▶ _PROBLEM DESCRIPTION_
Using the listing below, copy every line that mentions "enter".

=====

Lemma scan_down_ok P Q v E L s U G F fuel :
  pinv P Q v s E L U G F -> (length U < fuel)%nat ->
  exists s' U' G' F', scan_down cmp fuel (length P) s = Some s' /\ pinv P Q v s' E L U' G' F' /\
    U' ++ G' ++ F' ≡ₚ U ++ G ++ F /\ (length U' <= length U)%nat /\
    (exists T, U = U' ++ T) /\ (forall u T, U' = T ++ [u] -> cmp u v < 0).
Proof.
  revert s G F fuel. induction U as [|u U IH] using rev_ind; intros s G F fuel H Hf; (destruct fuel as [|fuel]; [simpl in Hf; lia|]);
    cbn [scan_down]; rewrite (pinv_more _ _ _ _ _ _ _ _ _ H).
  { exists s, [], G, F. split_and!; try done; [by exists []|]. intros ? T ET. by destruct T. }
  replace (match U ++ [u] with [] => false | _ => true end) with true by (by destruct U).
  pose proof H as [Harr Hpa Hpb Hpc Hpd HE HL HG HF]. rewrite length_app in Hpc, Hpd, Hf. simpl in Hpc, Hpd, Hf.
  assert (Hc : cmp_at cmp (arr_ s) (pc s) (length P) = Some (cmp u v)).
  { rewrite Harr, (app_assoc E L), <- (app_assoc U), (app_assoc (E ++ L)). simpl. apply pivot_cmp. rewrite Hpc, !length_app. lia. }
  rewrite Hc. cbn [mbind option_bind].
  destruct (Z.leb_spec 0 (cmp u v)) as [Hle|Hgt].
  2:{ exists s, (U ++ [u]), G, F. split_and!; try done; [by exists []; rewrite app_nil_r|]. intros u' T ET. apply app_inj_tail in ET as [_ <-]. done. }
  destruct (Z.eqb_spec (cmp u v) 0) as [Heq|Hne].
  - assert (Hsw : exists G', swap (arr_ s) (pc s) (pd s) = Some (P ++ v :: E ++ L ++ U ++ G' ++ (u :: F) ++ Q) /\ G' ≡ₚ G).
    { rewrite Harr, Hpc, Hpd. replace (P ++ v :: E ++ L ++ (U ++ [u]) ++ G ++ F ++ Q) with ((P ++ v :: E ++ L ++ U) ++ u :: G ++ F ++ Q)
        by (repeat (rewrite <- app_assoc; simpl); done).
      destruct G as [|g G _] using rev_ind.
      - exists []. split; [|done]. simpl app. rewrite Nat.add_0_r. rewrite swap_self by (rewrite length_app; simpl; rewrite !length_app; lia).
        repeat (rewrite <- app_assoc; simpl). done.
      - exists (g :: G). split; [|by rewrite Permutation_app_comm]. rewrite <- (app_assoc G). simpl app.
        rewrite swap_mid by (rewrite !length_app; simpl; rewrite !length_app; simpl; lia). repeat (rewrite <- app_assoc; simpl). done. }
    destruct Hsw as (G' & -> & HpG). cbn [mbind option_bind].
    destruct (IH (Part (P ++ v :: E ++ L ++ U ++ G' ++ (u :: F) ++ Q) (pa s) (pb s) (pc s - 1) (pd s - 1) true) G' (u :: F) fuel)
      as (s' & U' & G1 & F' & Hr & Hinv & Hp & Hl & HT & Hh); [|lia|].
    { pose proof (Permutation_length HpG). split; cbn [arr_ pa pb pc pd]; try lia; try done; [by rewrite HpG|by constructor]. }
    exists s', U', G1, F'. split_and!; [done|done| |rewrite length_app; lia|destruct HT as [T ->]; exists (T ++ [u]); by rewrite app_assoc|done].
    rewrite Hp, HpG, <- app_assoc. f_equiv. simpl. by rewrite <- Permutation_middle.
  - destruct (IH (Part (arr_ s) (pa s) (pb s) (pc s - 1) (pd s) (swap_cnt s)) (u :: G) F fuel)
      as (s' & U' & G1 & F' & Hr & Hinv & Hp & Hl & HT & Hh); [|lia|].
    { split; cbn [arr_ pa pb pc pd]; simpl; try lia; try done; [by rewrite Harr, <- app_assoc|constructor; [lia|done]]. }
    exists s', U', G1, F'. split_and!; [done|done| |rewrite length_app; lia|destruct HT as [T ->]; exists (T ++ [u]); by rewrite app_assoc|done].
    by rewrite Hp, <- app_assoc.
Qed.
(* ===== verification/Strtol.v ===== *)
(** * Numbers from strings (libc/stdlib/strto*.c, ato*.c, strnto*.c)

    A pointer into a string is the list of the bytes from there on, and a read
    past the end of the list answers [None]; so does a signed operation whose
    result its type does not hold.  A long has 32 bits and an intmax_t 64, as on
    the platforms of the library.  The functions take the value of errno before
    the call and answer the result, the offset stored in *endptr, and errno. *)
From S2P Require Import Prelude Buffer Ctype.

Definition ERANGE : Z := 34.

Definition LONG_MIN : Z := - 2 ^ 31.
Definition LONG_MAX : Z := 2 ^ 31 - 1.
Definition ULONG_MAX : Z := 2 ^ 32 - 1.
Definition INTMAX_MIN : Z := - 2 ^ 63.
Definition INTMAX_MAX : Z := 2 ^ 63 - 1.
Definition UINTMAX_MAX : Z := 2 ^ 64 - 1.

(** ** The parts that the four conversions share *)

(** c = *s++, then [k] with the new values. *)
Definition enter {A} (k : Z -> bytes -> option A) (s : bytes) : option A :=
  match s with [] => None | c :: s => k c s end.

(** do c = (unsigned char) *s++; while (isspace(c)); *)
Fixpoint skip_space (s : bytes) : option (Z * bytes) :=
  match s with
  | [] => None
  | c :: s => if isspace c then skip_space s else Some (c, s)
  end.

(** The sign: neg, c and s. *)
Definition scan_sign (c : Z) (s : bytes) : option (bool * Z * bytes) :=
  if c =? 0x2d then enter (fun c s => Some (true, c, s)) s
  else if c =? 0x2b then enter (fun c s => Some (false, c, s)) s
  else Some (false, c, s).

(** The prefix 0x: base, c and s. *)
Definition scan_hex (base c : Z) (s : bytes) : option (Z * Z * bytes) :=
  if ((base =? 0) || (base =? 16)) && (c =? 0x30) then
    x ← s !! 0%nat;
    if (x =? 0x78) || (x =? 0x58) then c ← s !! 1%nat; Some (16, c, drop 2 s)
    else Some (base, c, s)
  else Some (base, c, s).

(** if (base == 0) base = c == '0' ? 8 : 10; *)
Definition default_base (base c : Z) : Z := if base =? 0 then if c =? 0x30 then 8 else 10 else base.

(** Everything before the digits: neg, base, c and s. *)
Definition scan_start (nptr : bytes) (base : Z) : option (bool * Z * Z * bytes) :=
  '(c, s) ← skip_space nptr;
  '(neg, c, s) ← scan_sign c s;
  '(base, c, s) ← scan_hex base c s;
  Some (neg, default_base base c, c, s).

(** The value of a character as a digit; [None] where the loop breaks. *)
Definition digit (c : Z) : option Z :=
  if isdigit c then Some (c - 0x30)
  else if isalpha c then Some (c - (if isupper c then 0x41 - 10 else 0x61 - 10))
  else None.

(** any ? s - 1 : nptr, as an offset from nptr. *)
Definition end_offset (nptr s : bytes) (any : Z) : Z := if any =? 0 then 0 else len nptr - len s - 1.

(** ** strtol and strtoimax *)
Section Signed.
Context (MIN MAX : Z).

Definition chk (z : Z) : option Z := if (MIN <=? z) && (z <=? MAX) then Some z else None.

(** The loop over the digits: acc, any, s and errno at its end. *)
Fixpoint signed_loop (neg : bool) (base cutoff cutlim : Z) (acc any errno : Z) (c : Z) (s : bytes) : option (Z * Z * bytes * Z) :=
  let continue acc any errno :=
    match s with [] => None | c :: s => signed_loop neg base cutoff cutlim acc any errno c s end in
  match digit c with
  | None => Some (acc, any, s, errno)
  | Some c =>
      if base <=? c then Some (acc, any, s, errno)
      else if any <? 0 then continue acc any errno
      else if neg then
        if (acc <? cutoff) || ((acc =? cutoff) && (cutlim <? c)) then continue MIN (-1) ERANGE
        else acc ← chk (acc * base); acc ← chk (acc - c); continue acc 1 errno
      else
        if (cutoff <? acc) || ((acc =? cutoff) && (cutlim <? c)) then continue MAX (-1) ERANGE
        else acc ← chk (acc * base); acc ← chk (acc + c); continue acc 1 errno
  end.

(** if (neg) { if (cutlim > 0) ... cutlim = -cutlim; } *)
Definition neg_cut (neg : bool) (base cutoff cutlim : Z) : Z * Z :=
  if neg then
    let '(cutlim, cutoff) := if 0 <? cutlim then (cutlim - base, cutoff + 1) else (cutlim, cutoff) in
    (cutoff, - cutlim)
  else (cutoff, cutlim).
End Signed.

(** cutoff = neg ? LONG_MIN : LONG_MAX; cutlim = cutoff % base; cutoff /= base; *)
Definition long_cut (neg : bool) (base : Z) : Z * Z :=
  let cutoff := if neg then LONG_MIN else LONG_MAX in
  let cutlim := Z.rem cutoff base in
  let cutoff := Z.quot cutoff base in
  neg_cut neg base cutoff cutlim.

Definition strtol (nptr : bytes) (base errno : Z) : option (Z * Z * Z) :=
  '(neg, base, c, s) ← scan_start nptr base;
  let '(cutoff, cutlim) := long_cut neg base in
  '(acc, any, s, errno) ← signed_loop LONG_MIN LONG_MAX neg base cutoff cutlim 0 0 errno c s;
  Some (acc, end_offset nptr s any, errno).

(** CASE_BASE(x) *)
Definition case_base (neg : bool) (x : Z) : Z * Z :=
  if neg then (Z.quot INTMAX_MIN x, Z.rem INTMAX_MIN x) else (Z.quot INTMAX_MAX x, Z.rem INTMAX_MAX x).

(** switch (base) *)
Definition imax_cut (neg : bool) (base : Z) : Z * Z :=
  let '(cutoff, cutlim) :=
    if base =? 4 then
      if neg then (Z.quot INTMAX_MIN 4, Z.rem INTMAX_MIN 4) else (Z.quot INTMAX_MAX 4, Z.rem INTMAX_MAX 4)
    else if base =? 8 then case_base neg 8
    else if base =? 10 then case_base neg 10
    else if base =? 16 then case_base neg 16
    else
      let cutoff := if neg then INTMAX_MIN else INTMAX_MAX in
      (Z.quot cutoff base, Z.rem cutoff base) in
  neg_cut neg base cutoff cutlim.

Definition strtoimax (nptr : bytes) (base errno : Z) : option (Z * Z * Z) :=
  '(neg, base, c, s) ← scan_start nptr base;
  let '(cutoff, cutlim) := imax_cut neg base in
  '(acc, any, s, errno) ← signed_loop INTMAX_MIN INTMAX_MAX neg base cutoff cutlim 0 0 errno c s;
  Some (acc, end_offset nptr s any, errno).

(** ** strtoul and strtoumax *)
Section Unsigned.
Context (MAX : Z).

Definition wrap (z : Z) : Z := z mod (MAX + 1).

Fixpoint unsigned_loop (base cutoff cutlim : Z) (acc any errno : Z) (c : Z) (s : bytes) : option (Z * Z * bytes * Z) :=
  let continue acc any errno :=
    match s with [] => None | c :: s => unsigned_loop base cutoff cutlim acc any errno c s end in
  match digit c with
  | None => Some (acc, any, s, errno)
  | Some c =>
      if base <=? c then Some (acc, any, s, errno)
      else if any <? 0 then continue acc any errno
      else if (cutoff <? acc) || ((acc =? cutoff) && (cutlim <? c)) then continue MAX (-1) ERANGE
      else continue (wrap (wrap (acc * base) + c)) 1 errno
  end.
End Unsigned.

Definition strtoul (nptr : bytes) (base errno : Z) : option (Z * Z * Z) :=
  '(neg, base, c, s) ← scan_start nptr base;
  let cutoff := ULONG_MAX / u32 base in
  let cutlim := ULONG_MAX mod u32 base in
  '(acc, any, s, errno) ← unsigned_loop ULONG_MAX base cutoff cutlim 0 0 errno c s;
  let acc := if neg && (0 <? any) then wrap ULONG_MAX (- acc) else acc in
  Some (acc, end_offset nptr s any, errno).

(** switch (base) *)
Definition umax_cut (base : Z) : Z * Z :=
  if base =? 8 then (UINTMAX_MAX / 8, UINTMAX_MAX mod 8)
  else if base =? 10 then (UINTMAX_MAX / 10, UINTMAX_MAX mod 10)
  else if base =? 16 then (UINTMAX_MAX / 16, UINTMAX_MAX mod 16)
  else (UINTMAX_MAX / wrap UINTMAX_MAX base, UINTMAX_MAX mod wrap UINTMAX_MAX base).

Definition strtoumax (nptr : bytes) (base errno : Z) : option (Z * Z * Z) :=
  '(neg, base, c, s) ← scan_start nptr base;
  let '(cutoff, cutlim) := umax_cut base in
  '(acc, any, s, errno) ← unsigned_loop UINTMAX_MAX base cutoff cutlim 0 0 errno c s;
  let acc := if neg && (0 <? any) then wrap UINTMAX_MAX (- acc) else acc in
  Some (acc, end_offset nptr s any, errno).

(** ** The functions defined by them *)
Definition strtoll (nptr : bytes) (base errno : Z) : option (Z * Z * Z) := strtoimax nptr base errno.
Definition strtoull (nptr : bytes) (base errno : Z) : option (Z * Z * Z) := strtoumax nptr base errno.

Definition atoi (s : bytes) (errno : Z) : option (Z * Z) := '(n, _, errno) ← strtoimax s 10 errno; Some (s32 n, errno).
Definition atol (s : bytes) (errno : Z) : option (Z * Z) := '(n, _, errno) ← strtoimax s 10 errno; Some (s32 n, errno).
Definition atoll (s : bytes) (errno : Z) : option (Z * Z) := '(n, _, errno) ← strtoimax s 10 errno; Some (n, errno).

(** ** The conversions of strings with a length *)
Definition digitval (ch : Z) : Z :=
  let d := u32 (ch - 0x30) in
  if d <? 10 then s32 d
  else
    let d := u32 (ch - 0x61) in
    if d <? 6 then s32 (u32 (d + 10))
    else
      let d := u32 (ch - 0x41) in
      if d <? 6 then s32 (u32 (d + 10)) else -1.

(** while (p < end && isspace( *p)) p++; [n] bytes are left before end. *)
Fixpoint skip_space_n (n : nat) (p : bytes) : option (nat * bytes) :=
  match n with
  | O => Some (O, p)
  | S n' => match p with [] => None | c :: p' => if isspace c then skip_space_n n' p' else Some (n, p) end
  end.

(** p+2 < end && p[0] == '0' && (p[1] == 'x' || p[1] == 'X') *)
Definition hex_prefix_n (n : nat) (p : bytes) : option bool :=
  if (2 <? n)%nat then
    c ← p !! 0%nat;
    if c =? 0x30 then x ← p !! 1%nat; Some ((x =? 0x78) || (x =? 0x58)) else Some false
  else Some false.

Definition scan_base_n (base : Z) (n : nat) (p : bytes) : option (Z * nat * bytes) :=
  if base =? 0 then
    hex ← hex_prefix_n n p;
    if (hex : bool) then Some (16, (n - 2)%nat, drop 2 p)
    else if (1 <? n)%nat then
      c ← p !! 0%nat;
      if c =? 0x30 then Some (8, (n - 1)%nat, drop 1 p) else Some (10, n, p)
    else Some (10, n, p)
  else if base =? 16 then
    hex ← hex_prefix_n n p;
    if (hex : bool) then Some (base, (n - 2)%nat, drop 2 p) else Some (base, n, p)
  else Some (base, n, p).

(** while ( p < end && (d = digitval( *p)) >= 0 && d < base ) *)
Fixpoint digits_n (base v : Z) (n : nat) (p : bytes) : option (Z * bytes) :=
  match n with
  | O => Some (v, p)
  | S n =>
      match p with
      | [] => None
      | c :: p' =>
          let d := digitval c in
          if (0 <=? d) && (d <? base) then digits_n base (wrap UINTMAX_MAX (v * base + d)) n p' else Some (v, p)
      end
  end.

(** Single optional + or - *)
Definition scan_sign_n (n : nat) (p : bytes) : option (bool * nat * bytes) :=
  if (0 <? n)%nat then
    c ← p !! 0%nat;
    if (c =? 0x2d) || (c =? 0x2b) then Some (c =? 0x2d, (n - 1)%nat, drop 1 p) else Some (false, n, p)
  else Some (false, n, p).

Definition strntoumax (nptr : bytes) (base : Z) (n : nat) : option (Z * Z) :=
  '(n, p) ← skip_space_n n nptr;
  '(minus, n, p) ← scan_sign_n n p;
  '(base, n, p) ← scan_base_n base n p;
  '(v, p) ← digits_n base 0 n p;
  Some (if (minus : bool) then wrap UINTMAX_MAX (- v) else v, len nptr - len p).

=====

▶ _TASK ANSWER_
Definition enter {A} (k : Z -> bytes -> option A) (s : bytes) : option A :=
  if c =? 0x2d then enter (fun c s => Some (true, c, s)) s
  else if c =? 0x2b then enter (fun c s => Some (false, c, s)) s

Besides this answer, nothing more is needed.